■ **GIVEN RECORDS**
· · ·

Lemma file_version l : (zlen (file l) <? 2) = false /\ octets_value (take 2 (file l)) = KRB5_KT_VNO.
Proof. split; [|done]. apply Z.ltb_ge. unfold file. rewrite zlen_app. change (zlen (be16 _)) with 2. pose proof (zlen_nonneg (slots_octets l)). lia. Qed.

Lemma open_ok errno exclusive l v : krb5_ktfileint_open errno exclusive (KtData (Some (file l)) NoStream v) = (Ok tt, opened (file l) 2).
Proof. unfold krb5_ktfileint_open. cbn [kt_disk]. destruct (file_version l) as [-> ->]. done. Qed.

Lemma openw_ok errno kt l : match kt_disk kt with Some d => d = file l | None => l = [] end -> kt_openf kt = NoStream ->
  krb5_ktfileint_openw errno kt = (Ok tt, opened (file l) 2).
Proof. destruct kt as [[d|] o v]; cbn [kt_disk kt_openf]; intros -> ->; [apply open_ok|done]. Qed.

Lemma close_ok {A} (m : kproc A) kt r d pos : m kt = (r, opened d pos) -> match r with Undefined => False | _ => True end ->
  closing m kt = (r, KtData (Some d) NoStream KRB5_KT_VNO).
Proof. intros E H. unfold closing. rewrite E. cbn. by destruct r. Qed.

Section operations.
Context `{P : Platform} `{St : Stack} (Hmem : 2 ^ 19 <= malloc_limit).
Context (BUFSIZ : Z) (HBUF : 0 < BUFSIZ) (errno : option error_code) (turns : nat).

Inductive kt_op : Type := Add (now : Z) (e : krb5_keytab_entry) | Remove (e : krb5_keytab_entry).

Definition run_op (op : kt_op) : kproc unit :=
  match op with
  | Add now e => krb5_ktfile_add BUFSIZ errno turns now e
  | Remove e => krb5_ktfile_remove BUFSIZ errno e
  end.

(** What the operations promise. *)
Inductive kt_step (es : list kt_rec) : kt_op -> outcome error_code unit -> list kt_rec -> Prop :=
| step_add now e r a b : es = a ++ b -> stored_as e now r -> kt_step es (Add now e) (Ok tt) (a ++ r :: b)
| step_remove e realm comps r a b : princ_holds (ke_principal e) realm comps -> es = a ++ r :: b ->
    matches realm comps (ke_vno e) (kb_enctype (ke_key e)) r -> Forall (fun r => ~ matches realm comps (ke_vno e) (kb_enctype (ke_key e)) r) a ->
    kt_step es (Remove e) (Ok tt) (a ++ b)
| step_absent e realm comps : princ_holds (ke_principal e) realm comps ->
    Forall (fun r => ~ matches realm comps (ke_vno e) (kb_enctype (ke_key e)) r) es -> kt_step es (Remove e) (Err KRB5_KT_NOTFOUND) es.

Definition wf_op (op : kt_op) : Prop :=
  match op with
  | Add now e => exists r, stored_as e now r
  | Remove e => exists realm comps, princ_holds (ke_principal e) realm comps
  end.
Definition op_size (op : kt_op) : Z :=
  match op with Add _ e => (match krb5_ktfileint_size_entry e with Ok n => 4 + n | _ => 0 end) | Remove _ => 0 end.
Lemma rec_small r : wf_rec r -> zlen (rec_octets r) < 2 ^ 31.
Proof.
  intros [Hr Hc Hcs _ _ _ _ Hk]. rewrite rec_length. unfold wf_str in *.
  assert (HS : foldr (fun c a => zlen c + 2 + a) 0 (kr_comps r) <= zlen (kr_comps r) * 32769).
  { clear Hc. induction Hcs as [|c cs Hc _ IH]; [done|]. cbn [foldr]. rewrite zlen_cons. lia. }
  lia.
Qed.

Lemma add_size now e r : stored_as e now r -> op_size (Add now e) = 4 + zlen (rec_octets r).
Proof. intros HS. cbn [op_size]. by rewrite (size_entry_ok _ _ _ HS (rec_small r (sa_wf _ _ _ HS))). Qed.

Lemma add_simulated now e kt es size count : let op := Add now e in
  table kt es size count -> wf_op op -> size + op_size op < 2 ^ 31 -> (count < turns)%nat ->
  exists res kt' es', run_op op kt = (res, kt') /\ kt_step es op res es' /\ table kt' es' (size + op_size op) (S count) /\ kt_disk kt' <> None.
Proof.
  intros op (l & Hw & HE & HO & HD & HS & HC) Hop Hsz Hct. unfold op in *. cbn [run_op].
  destruct Hop as [r Hr]. rewrite (add_size _ _ _ Hr) in *. unfold krb5_ktfile_add, sbind. rewrite (openw_ok _ _ l HD HO).
  unfold fseek at 1, with_stream, SEEK_END. cbn [kt_disk kt_openf kt_version opened]. pose proof (zlen_nonneg (file l)).
  destruct (Z.ltb_spec (zlen (file l) + 0) 0); [lia|].
  destruct (write_entry_ok BUFSIZ turns e now r l (zlen (file l) + 0) Hr Hw ltac:(lia) ltac:(lia)) as (a & b & k & pos' & Ea & Ek & Wk & Sk & Ck & E).
  exists (Ok tt), (KtData (Some (file k)) NoStream KRB5_KT_VNO), (a ++ r :: b). split; [|split; [|split; [|done]]].
  - by eapply close_ok.
  - econstructor; [by rewrite <- HE|done].
  - exists k. split_and!; [done|done|done|done|cbn [kt_disk]; lia|lia].
Qed.

Lemma remove_simulated e kt es size count : let op := Remove e in
  table kt es size count -> wf_op op -> size + op_size op < 2 ^ 31 -> (count < turns)%nat ->
  exists res kt' es', run_op op kt = (res, kt') /\ kt_step es op res es' /\ table kt' es' (size + op_size op) (S count) /\ kt_disk kt' <> None.
Proof.
  intros op (l & Hw & HE & HO & HD & HS & HC) Hop Hsz Hct. unfold op in *. cbn [run_op].
  destruct Hop as (realm & comps & HP). cbn [op_size] in *. unfold krb5_ktfile_remove, sbind. rewrite (openw_ok _ _ l HD HO).
  assert (HF : (length l < S (length (file l)))%nat) by (unfold file; rewrite length_app; pose proof (slots_count l); lia).
  assert (HL : zlen (be16 KRB5_KT_VNO ++ slots_octets l) < 2 ^ 31) by (change (be16 KRB5_KT_VNO ++ slots_octets l) with (file l); lia).
  destruct (find_entry_ok Hmem realm comps e l HP (be16 KRB5_KT_VNO) _ Hw HF HL) as [[HN (pos & E)]|(a & r & sl & b & -> & Hm & HN & pos & E)];
    change (be16 KRB5_KT_VNO ++ slots_octets _) with (file l) in E || change (be16 KRB5_KT_VNO ++ slots_octets (a ++ Used r sl :: b)) with (file (a ++ Used r sl :: b)) in E;
    change (zlen (be16 KRB5_KT_VNO)) with 2 in E.
  - exists (Err KRB5_KT_NOTFOUND), (KtData (Some (file l)) NoStream KRB5_KT_VNO), es. split; [|split; [|split; [|done]]].
    + eapply close_ok; [|done]. change (default [] (kt_disk (opened (file l) 2))) with (file l). rewrite E. rewrite bool_decide_eq_true_2 by done. done.
    + econstructor; [done|]. by rewrite <- HE.
    + exists l. split_and!; try done; [lia|lia].
  - apply Forall_app in Hw as [Hwa Hw]. apply Forall_cons_1 in Hw as [Wr Hwb]. set (h := replicate (length (rec_octets r ++ sl)) 0).
    assert (EF : forall x, file (a ++ x :: b) = file a ++ slot_octets x ++ slots_octets b) by (intros x; by rewrite file_app, slots_cons).
    assert (Lh : zlen h = zlen (rec_octets r ++ sl)) by (unfold zlen, h; by rewrite length_replicate).
    assert (LF : zlen (file (a ++ Hole h :: b)) = zlen (file (a ++ Used r sl :: b))) by (rewrite !EF, !zlen_app, !slot_length; cbn [payload]; by rewrite Lh).
    destruct (delete_entry_ok BUFSIZ (file a) r sl (slots_octets b) pos HBUF Wr) as (pos' & ED); [rewrite <- EF; lia|]. rewrite <- !EF in ED. fold h in ED.
    exists (Ok tt), (KtData (Some (file (a ++ Hole h :: b))) NoStream KRB5_KT_VNO), (records a ++ records b). split; [|split; [|split; [|done]]].
    + eapply close_ok; [|done]. change (default [] (kt_disk (opened (file (a ++ Used r sl :: b)) 2))) with (file (a ++ Used r sl :: b)). rewrite E.
      replace (2 + zlen (slots_octets a)) with (zlen (file a)) by (unfold file; rewrite zlen_app; done). exact ED.
    + eapply step_remove; [done|rewrite <- HE, records_app; done|done|done].
    + exists (a ++ Hole h :: b). split_and!; [|by rewrite records_app|done|done|cbn [kt_disk]; lia|rewrite length_app in *; cbn in *; lia].
      apply Forall_app. split; [done|]. constructor; [|done]. cbn [wf_slot]. rewrite Lh, zlen_app. pose proof (rec_nonempty r). pose proof (zlen_nonneg sl). lia.
Qed.

(** An operation on a key table does what it promises on the entries. *)
Lemma op_simulated op kt es size count : table kt es size count -> wf_op op -> size + op_size op < 2 ^ 31 -> (count < turns)%nat ->
  exists res kt' es', run_op op kt = (res, kt') /\ kt_step es op res es' /\ table kt' es' (size + op_size op) (S count) /\ kt_disk kt' <> None.
Proof. destruct op; [apply add_simulated|apply remove_simulated]. Qed.

(** Operations one after the other. *)
Fixpoint run_ops (ops : list kt_op) (kt : krb5_ktfile_data) : list (outcome error_code unit) * krb5_ktfile_data :=
  match ops with
  | [] => ([], kt)
  | op :: ops => let '(res, kt) := run_op op kt in let '(rest, kt) := run_ops ops kt in (res :: rest, kt)
  end.
Inductive kt_steps : list kt_rec -> list kt_op -> list (outcome error_code unit) -> list kt_rec -> Prop :=
| steps_nil es : kt_steps es [] [] es
| steps_cons es op res es1 ops rest es2 : kt_step es op res es1 -> kt_steps es1 ops rest es2 -> kt_steps es (op :: ops) (res :: rest) es2.

(** C10: A key table file implements a list of entries: for any sequence of additions of
    storable entries and of removals, from a file that these functions have written or
    from none, as long as the file and all additions together stay below 2^31 octets,
    each call returns what it promises. An addition puts its entry somewhere among the
    others, which place is not said, and leaves them as they are; a removal takes out
    the first entry that matches, or reports that there is none. An entry is storable if
    its realm, components and key have from 1 to 2^15 - 1 octets each and there are from
    1 to 2^15 - 1 components; after an entry that krb5_ktfile_add refuses half-way the
    claim does not hold (add_after_failure_lost). *)
Theorem kt_refines ops : forall kt es size count,
  table kt es size count -> Forall wf_op ops -> size + foldr (fun op a => op_size op + a) 0 ops < 2 ^ 31 -> (count + length ops <= turns)%nat ->
  exists results kt' es', run_ops ops kt = (results, kt') /\ kt_steps es ops results es' /\
    table kt' es' (size + foldr (fun op a => op_size op + a) 0 ops) (count + length ops).
Proof.
  induction ops as [|op ops IH]; intros kt es size count HT HF Hs Hc.
  - exists [], kt, es. cbn [foldr length]. rewrite Z.add_0_r, Nat.add_0_r. split_and!; [done|constructor|done].
  - apply Forall_cons_1 in HF as [Hop HF]. cbn [foldr length] in *.
    assert (H0 : forall ops, Forall wf_op ops -> 0 <= foldr (fun op a => op_size op + a) 0 ops).
    { clear. induction 1 as [|op ops Hop _ IH]; [done|]. cbn [foldr]. enough (0 <= op_size op) by lia. destruct op as [now e|e]; [|done].
      destruct Hop as [r Hr]. rewrite (add_size _ _ _ Hr). pose proof (zlen_nonneg (rec_octets r)). lia. }
    specialize (H0 ops HF). destruct (op_simulated op kt es size count HT Hop ltac:(lia) ltac:(lia)) as (res & kt1 & es1 & E1 & S1 & T1 & _).
    destruct (IH kt1 es1 _ _ T1 HF ltac:(lia) ltac:(lia)) as (rs & kt2 & es2 & E2 & S2 & T2).
    exists (res :: rs), kt2, es2. cbn [run_ops]. rewrite E1, E2. split_and!; [done|by econstructor|].
    replace (size + (op_size op + foldr (fun op a => op_size op + a) 0 ops)) with (size + op_size op + foldr (fun op a => op_size op + a) 0 ops) by lia.
    by replace (count + S (length ops))%nat with (S count + length ops)%nat by lia.
Qed.
(* ===== verification/SafePriv.v ===== *)
(** * Messages of an application: KRB_SAFE and KRB_PRIV (src/src/lib/krb5/krb: mk_safe.c,
    rd_safe.c, mk_priv.c, rd_priv.c)

    Data sent with a keyed checksum, or encrypted.  What a call that fails leaves in the
    variables of its caller is not modelled. *)

From S2P Require Import Prelude CString Asn1Buf Krb5Types Krb5Encode Krb5Decode PrincName Words RcDfl Crypto CryptoApi.
From S2P Require Import AuthCon ApExch.

Definition KRB5_KEYUSAGE_KRB_PRIV_ENCPART : Z := 13.
Definition KRB5_KEYUSAGE_KRB_SAFE_CKSUM : Z := 15.

Record krb5_replay_data : Type := ReplayData { rd_timestamp : Z; rd_usec : Z; rd_seq : Z }.

(** An addition of two [krb5_int32]. *)
Definition iplus (a b : Z) : outcome error_code Z := if bool_decide (is_int 32 (a + b)) then Ok (a + b) else Undefined.

(** [goto error]: [h] runs when [m] fails. *)
Definition on_error {A} (m : proc A) (h : proc unit) : proc A := fun w =>
  match m w with
  | (Err e, w) => (do* _ := h in pure (Err e)) w
  | r => r
  end.

(** krb5_xfree(outbuf) when [m] fails: outbuf is a structure of the caller, which
    malloc did not allocate. *)
Definition xfree_outbuf {A} (m : proc A) : proc A := on_error m (pure Undefined).

Definition any_flag (ac : auth_context) (flag1 flag2 : Z) : bool := has_flag (ac_flags ac) flag1 || has_flag (ac_flags ac) flag2.
Definition uses_time (ac : auth_context) : bool := any_flag ac KRB5_AUTH_CONTEXT_DO_TIME KRB5_AUTH_CONTEXT_RET_TIME.
Definition uses_sequence (ac : auth_context) : bool := any_flag ac KRB5_AUTH_CONTEXT_DO_SEQUENCE KRB5_AUTH_CONTEXT_RET_SEQUENCE.
Definition returns_data (ac : auth_context) : bool := any_flag ac KRB5_AUTH_CONTEXT_RET_TIME KRB5_AUTH_CONTEXT_RET_SEQUENCE.

(** "Get keyblock": the first of the three that is not NULL, when it is used. *)
Definition first_key (k1 k2 : ptr krb5_keyblock) (k3 : option krb5_keyblock) : outcome error_code krb5_keyblock :=
  match k1, k2 with
  | Ref k, _ | Null, Ref k => Ok k
  | Freed, _ | Null, Freed => Undefined
  | Null, Null => deref k3
  end.
Definition not_null {A} (p : option A) : bool := match p with Some _ => true | None => false end.
Definition to_ptr {A} (p : option A) : ptr A := match p with Some a => Ref a | None => Null end.
Definition send_key (ac : auth_context) : outcome error_code krb5_keyblock :=
  first_key (ac_local_subkey ac) (to_ptr (ac_remote_subkey ac)) (ac_keyblock ac).
Definition receive_key (ac : auth_context) : outcome error_code krb5_keyblock :=
  first_key (to_ptr (ac_remote_subkey ac)) (ac_local_subkey ac) (ac_keyblock ac).

Definition set_local_seq (n : Z) (ac : auth_context) : auth_context := set_seq_numbers (ac_remote_seq_number ac) n ac.
Definition set_remote_seq (n : Z) (ac : auth_context) : auth_context := set_seq_numbers n (ac_local_seq_number ac) ac.

Section messages.
Context `{P : Platform} `{St : Stack} (fuel : nat) (cx : krb5_context).

(** The two addresses of a message. *)
Definition local_fulladdr (ac : auth_context) : outcome error_code (option krb5_address) :=
  full_address (ac_local_addr ac) (ac_local_port ac).
Definition remote_fulladdr (ac : auth_context) : outcome error_code (option krb5_address) :=
  full_address (ac_remote_addr ac) (ac_remote_port ac).

(** The checks that start every call. *)
Definition check_replay_info (outdata : bool) : proc unit :=
  do* ac := get_ac in
  pure (let* _ := guard (negb (has_flag (ac_flags ac) KRB5_AUTH_CONTEXT_DO_TIME) || not_null (ac_rcache ac)) KRB5_RC_REQUIRED in
        guard (negb (returns_data ac) || outdata) KRB5_RC_REQUIRED).

(** The time, if it is used. *)
Definition message_time : proc (Z * Z) :=
  do* ac := get_ac in
  if uses_time ac then krb5_us_timeofday else ret (0, 0).

(** The message enters the replay cache; [uniq] is the kind of the message. *)
Definition store_message (addr : option krb5_address) (uniq : list octet) (rd : krb5_replay_data) : proc unit :=
  do* a := pure (deref addr) in
  do* client := pure (krb5_gen_replay_name a uniq) in
  krb5_rc_store cx (Rep [] client (rd_usec rd) (rd_timestamp rd)).

(** What the second half of krb5_rd_safe and krb5_rd_priv checks and changes. *)
Definition received (uniq : list octet) (rd : krb5_replay_data) : proc (option krb5_replay_data) :=
  do* ac := get_ac in
  do* _ :=
    (if has_flag (ac_flags ac) KRB5_AUTH_CONTEXT_DO_TIME then
       do* currenttime := krb5_timeofday in
       do* near := pure (in_clock_skew cx (rd_timestamp rd) currenttime) in
       if negb near then pure (Err KRB5KRB_AP_ERR_SKEW)
       else store_message (ac_remote_addr ac) uniq rd
     else ret tt) in
  do* _ :=
    (if has_flag (ac_flags ac) KRB5_AUTH_CONTEXT_DO_SEQUENCE then
       if negb (ac_remote_seq_number ac =? rd_seq rd) then pure (Err KRB5KRB_AP_ERR_BADORDER)
       else do* n := pure (iplus (ac_remote_seq_number ac) 1) in modify_ac (set_remote_seq n)
     else ret tt) in
  ret (if returns_data ac then Some rd else None).

(** The addresses in a message, [s_address] and [r_address], are those of the receiver's
    context; if that has none of its own, r_address is one of the host. *)
Definition check_addresses (local_addr remote_addr s_address r_address : option krb5_address) : outcome error_code unit :=
  let* r := deref remote_addr in
  let* s := deref s_address in
  let* same := krb5_address_compare r s in
  if negb same then Err KRB5KRB_AP_ERR_BADADDR
  else match r_address with
       | None => Ok tt
       | Some a =>
           let* ok := match local_addr with
                      | Some l => krb5_address_compare l a
                      | None => let* our_addrs := cx_localaddr cx in krb5_address_search a (Some our_addrs)
                      end in
           guard ok KRB5KRB_AP_ERR_BADADDR
       end.

(** ** KRB_SAFE *)

(** The checksum of type and length zero with which the message is encoded to be
    checksummed. *)
Definition zero_cksum : krb5_checksum := Checksum 0 0 (Some [0]).

Definition appropriate_cksum (sumtype : Z) : outcome error_code unit :=
  let* _ := guard (valid_cksumtype sumtype) KRB5_PROG_SUMTYPE_NOSUPP in
  guard (is_coll_proof_cksum sumtype && negb (is_keyed_cksum sumtype =? 0)) KRB5KRB_AP_ERR_INAPP_CKSUM.

Definition krb5_mk_safe_basic (userdata : krb5_data) (keyblock : krb5_keyblock) (rd : krb5_replay_data)
    (local_addr remote_addr : option krb5_address) (sumtype : Z) : proc krb5_data :=
  do* _ := pure (appropriate_cksum sumtype) in
  let safemsg ck := Safe userdata (rd_timestamp rd) (rd_usec rd) (rd_seq rd) local_addr remote_addr (Some ck) in
  do* scratch1 := pure (encode_krb5_safe (Some (safemsg zero_cksum))) in
  do* k := pure (key_of keyblock) in
  do* m := pure (PrincName.contents scratch1) in
  do* c := with_prng (fun st => krb5_c_make_checksum st sumtype k KRB5_KEYUSAGE_KRB_SAFE_CKSUM m) in
  pure (encode_krb5_safe (Some (safemsg (Checksum sumtype (zlen c) (Some c))))).

(** The type of the context, if it is a keyed type for the key; else the first that is. *)
Definition safe_sumtype (ac : auth_context) (enctype : Z) : outcome error_code Z :=
  match krb5_c_keyed_checksum_types enctype with
  | [] => Err KRB5_BAD_ENCTYPE
  | t :: l => Ok (if bool_decide (ac_safe_cksumtype ac ∈ t :: l) then ac_safe_cksumtype ac else t)
  end.

Definition SAFE_NAME : list octet := [95; 115; 97; 102; 101].

Definition krb5_mk_safe (userdata : krb5_data) (outdata : option krb5_replay_data) : proc (krb5_data * option krb5_replay_data) :=
  do* _ := check_replay_info (not_null outdata) in
  do* '(timestamp, usec) := message_time in
  do* ac := get_ac in
  let seq := if uses_sequence ac then ac_local_seq_number ac else 0 in
  do* _ := (if uses_sequence ac then do* n := pure (iplus seq 1) in modify_ac (set_local_seq n) else ret tt) in
  let rd := ReplayData timestamp usec seq in
  do* outbuf := on_error (
    do* l := pure (local_fulladdr ac) in
    do* r := pure (remote_fulladdr ac) in
    do* key := pure (send_key ac) in
    do* sumtype := pure (safe_sumtype ac (kb_enctype key)) in
    do* outbuf := krb5_mk_safe_basic userdata key rd l r sumtype in
    do* _ := (if has_flag (ac_flags ac) KRB5_AUTH_CONTEXT_DO_TIME
              then xfree_outbuf (store_message (ac_local_addr ac) SAFE_NAME rd) else ret tt) in
    ret outbuf)
    (if uses_sequence ac
     then do* ac := get_ac in do* n := pure (isub (ac_local_seq_number ac) 1) in modify_ac (set_local_seq n) else ret tt) in
  ret (outbuf, (fun o => ReplayData (if has_flag (ac_flags ac) KRB5_AUTH_CONTEXT_RET_TIME then timestamp else rd_timestamp o)
                           (if has_flag (ac_flags ac) KRB5_AUTH_CONTEXT_RET_TIME then usec else rd_usec o)
                           (if has_flag (ac_flags ac) KRB5_AUTH_CONTEXT_RET_SEQUENCE then seq else rd_seq o)) <$> outdata).

(** [valid] is what the automatic variable of that name holds; it keeps it if
    krb5_c_verify_checksum fails, whose result is not looked at. *)
Definition krb5_rd_safe_basic (valid : bool) (inbuf : krb5_data) (keyblock : outcome error_code krb5_keyblock)
    (recv_addr sender_addr : option krb5_address) : proc (krb5_data * krb5_replay_data) :=
  do* safe := pure (is_message 20 inbuf) in
  if negb safe then pure (Err KRB5KRB_AP_ERR_MSG_TYPE)
  else
    do* message := pure (decode_krb5_safe fuel (Some inbuf)) in
    do* his_cksum := pure (deref (sf_checksum message)) in
    do* _ := pure (appropriate_cksum (ck_checksum_type his_cksum)) in
    do* _ := pure (check_addresses recv_addr sender_addr (sf_s_address message) (sf_r_address message)) in
    do* scratch := pure (encode_krb5_safe (Some (Safe (sf_user_data message) (sf_timestamp message) (sf_usec message)
                           (sf_seq_number message) (sf_s_address message) (sf_r_address message) (Some zero_cksum)))) in
    do* key := pure keyblock in
    do* k := pure (key_of key) in
    do* m := pure (PrincName.contents scratch) in
    do* c := pure (octets_at (ck_contents his_cksum) (ck_length his_cksum)) in
    do* valid := with_prng (fun st =>
      match krb5_c_verify_checksum st k KRB5_KEYUSAGE_KRB_SAFE_CKSUM m (ck_checksum_type his_cksum, c) with
      | (Err _, st) => (Ok valid, st)
      | r => r
      end) in
    if negb valid then pure (Err KRB5KRB_AP_ERR_MODIFIED)
    else ret (sf_user_data message, ReplayData (sf_timestamp message) (sf_usec message) (sf_seq_number message)).

Definition krb5_rd_safe (valid : bool) (inbuf : krb5_data) (outdata : bool) : proc (krb5_data * option krb5_replay_data) :=
  do* _ := check_replay_info outdata in
  do* ac := get_ac in
  do* l := pure (local_fulladdr ac) in
  do* r := pure (remote_fulladdr ac) in
  do* '(outbuf, rd) := krb5_rd_safe_basic valid inbuf (receive_key ac) l r in
  do* out := received SAFE_NAME rd in
  ret (outbuf, out).

(** ** KRB_PRIV *)

(** The initial vector: the first block at i_vector. *)
Definition ivec_block (enctype : Z) (i_vector : option (list octet)) : outcome error_code (option (list octet)) :=
  match i_vector with
  | None => Ok None
  | Some mem => let* blocksize := krb5_c_block_size enctype in let* iv := octets_at (Some mem) blocksize in Ok (Some iv)
  end.
Definition store_ivec (iv : option (list octet)) (i_vector : option (list octet)) : option (list octet) :=
  match i_vector, iv with Some mem, Some iv => Some (iv ++ drop (length iv) mem) | _, _ => i_vector end.

Definition krb5_mk_priv_basic (userdata : krb5_data) (keyblock : krb5_keyblock) (rd : krb5_replay_data)
    (local_addr remote_addr : option krb5_address) (i_vector : option (list octet)) : proc krb5_data :=
  do* scratch1 := pure (encode_krb5_enc_priv_part (Some (PrivEncPart userdata (rd_timestamp rd) (rd_usec rd) (rd_seq rd)
                                                           local_addr remote_addr))) in
  do* enclen := pure (krb5_c_encrypt_length (kb_enctype keyblock) (d_length scratch1)) in
  match malloc enclen with
  | None => pure (Err ENOMEM)
  | Some _ =>
      do* ivdata := pure (ivec_block (kb_enctype keyblock) i_vector) in
      do* k := pure (key_of keyblock) in
      do* m := pure (PrincName.contents scratch1) in
      do* '(ed, iv) := with_prng (fun st => krb5_c_encrypt st k KRB5_KEYUSAGE_KRB_PRIV_ENCPART ivdata m enclen) in
      do* _ := modify_ac (set_i_vector (store_ivec iv i_vector)) in
      pure (encode_krb5_priv (Some (Priv (EncData ed.1 0 (Data (zlen ed.2) (Some ed.2))))))
  end.

Definition PRIV_NAME : list octet := [95; 112; 114; 105; 118].

(** The sequence number is written to [outdata] only if it is not also checked. *)
Definition krb5_mk_priv (userdata : krb5_data) (outdata : option krb5_replay_data) : proc (krb5_data * option krb5_replay_data) :=
  do* _ := check_replay_info (not_null outdata) in
  do* '(timestamp, usec) := message_time in
  do* ac := get_ac in
  let do_seq := has_flag (ac_flags ac) KRB5_AUTH_CONTEXT_DO_SEQUENCE in
  let seq := if uses_sequence ac then ac_local_seq_number ac else 0 in
  do* _ := (if do_seq then do* n := pure (iplus seq 1) in modify_ac (set_local_seq n) else ret tt) in
  let rd := ReplayData timestamp usec seq in
  do* outbuf := on_error (
    do* l := pure (local_fulladdr ac) in
    do* r := pure (remote_fulladdr ac) in
    do* key := pure (send_key ac) in
    do* outbuf := krb5_mk_priv_basic userdata key rd l r (ac_i_vector ac) in
    do* _ := (if has_flag (ac_flags ac) KRB5_AUTH_CONTEXT_DO_TIME then
                do* a := pure (deref (ac_local_addr ac)) in
                do* client := xfree_outbuf (pure (krb5_gen_replay_name a PRIV_NAME)) in
                krb5_rc_store cx (Rep [] client usec timestamp)
              else ret tt) in
    ret outbuf)
    (if uses_sequence ac
     then do* ac := get_ac in do* n := pure (isub (ac_local_seq_number ac) 1) in modify_ac (set_local_seq n) else ret tt) in
  ret (outbuf, (fun o => ReplayData (if has_flag (ac_flags ac) KRB5_AUTH_CONTEXT_RET_TIME then timestamp else rd_timestamp o)
                           (if has_flag (ac_flags ac) KRB5_AUTH_CONTEXT_RET_TIME then usec else rd_usec o)
                           (if uses_sequence ac && negb do_seq then seq else rd_seq o)) <$> outdata).

Definition krb5_rd_priv_basic (inbuf : krb5_data) (keyblock : outcome error_code krb5_keyblock)
    (local_addr remote_addr : option krb5_address) (i_vector : option (list octet)) : proc (krb5_data * krb5_replay_data) :=
  do* priv := pure (is_message 21 inbuf) in
  if negb priv then pure (Err KRB5KRB_AP_ERR_MSG_TYPE)
  else
    do* privmsg := pure (decode_krb5_priv fuel (Some inbuf)) in
    do* key := pure keyblock in
    do* ivdata := pure (ivec_block (kb_enctype key) i_vector) in
    do* '(scratch, iv) := pure (decrypt_scratch key KRB5_KEYUSAGE_KRB_PRIV_ENCPART ivdata (pv_enc_part privmsg)) in
    do* _ := modify_ac (set_i_vector (store_ivec iv i_vector)) in
    do* part := pure (decode_krb5_enc_priv_part fuel (Some scratch)) in
    do* _ := pure (check_addresses local_addr remote_addr (pe_s_address part) (pe_r_address part)) in
    ret (pe_user_data part, ReplayData (pe_timestamp part) (pe_usec part) (pe_seq_number part)).

Definition krb5_rd_priv (inbuf : krb5_data) (outdata : bool) : proc (krb5_data * option krb5_replay_data) :=
  do* _ := check_replay_info outdata in
  do* ac := get_ac in
  do* l := pure (local_fulladdr ac) in
  do* r := pure (remote_fulladdr ac) in
  do* '(outbuf, rd) := krb5_rd_priv_basic inbuf (receive_key ac) l r (ac_i_vector ac) in
  do* out := received PRIV_NAME rd in
  ret (outbuf, out).
End messages.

· · ·

■ **REQUIRED WORK**
Would you quote everything above from the line containing "by done. done." down to the line containing "assert (Lh : zlen"? Include both of those lines and nothing else.

■ **COMPLETED TASK**
    + eapply close_ok; [|done]. change (default [] (kt_disk (opened (file l) 2))) with (file l). rewrite E. rewrite bool_decide_eq_true_2 by done. done.
    + econstructor; [done|]. by rewrite <- HE.
    + exists l. split_and!; try done; [lia|lia].
  - apply Forall_app in Hw as [Hwa Hw]. apply Forall_cons_1 in Hw as [Wr Hwb]. set (h := replicate (length (rec_octets r ++ sl)) 0).
    assert (EF : forall x, file (a ++ x :: b) = file a ++ slot_octets x ++ slots_octets b) by (intros x; by rewrite file_app, slots_cons).
    assert (Lh : zlen h = zlen (rec_octets r ++ sl)) by (unfold zlen, h; by rewrite length_replicate).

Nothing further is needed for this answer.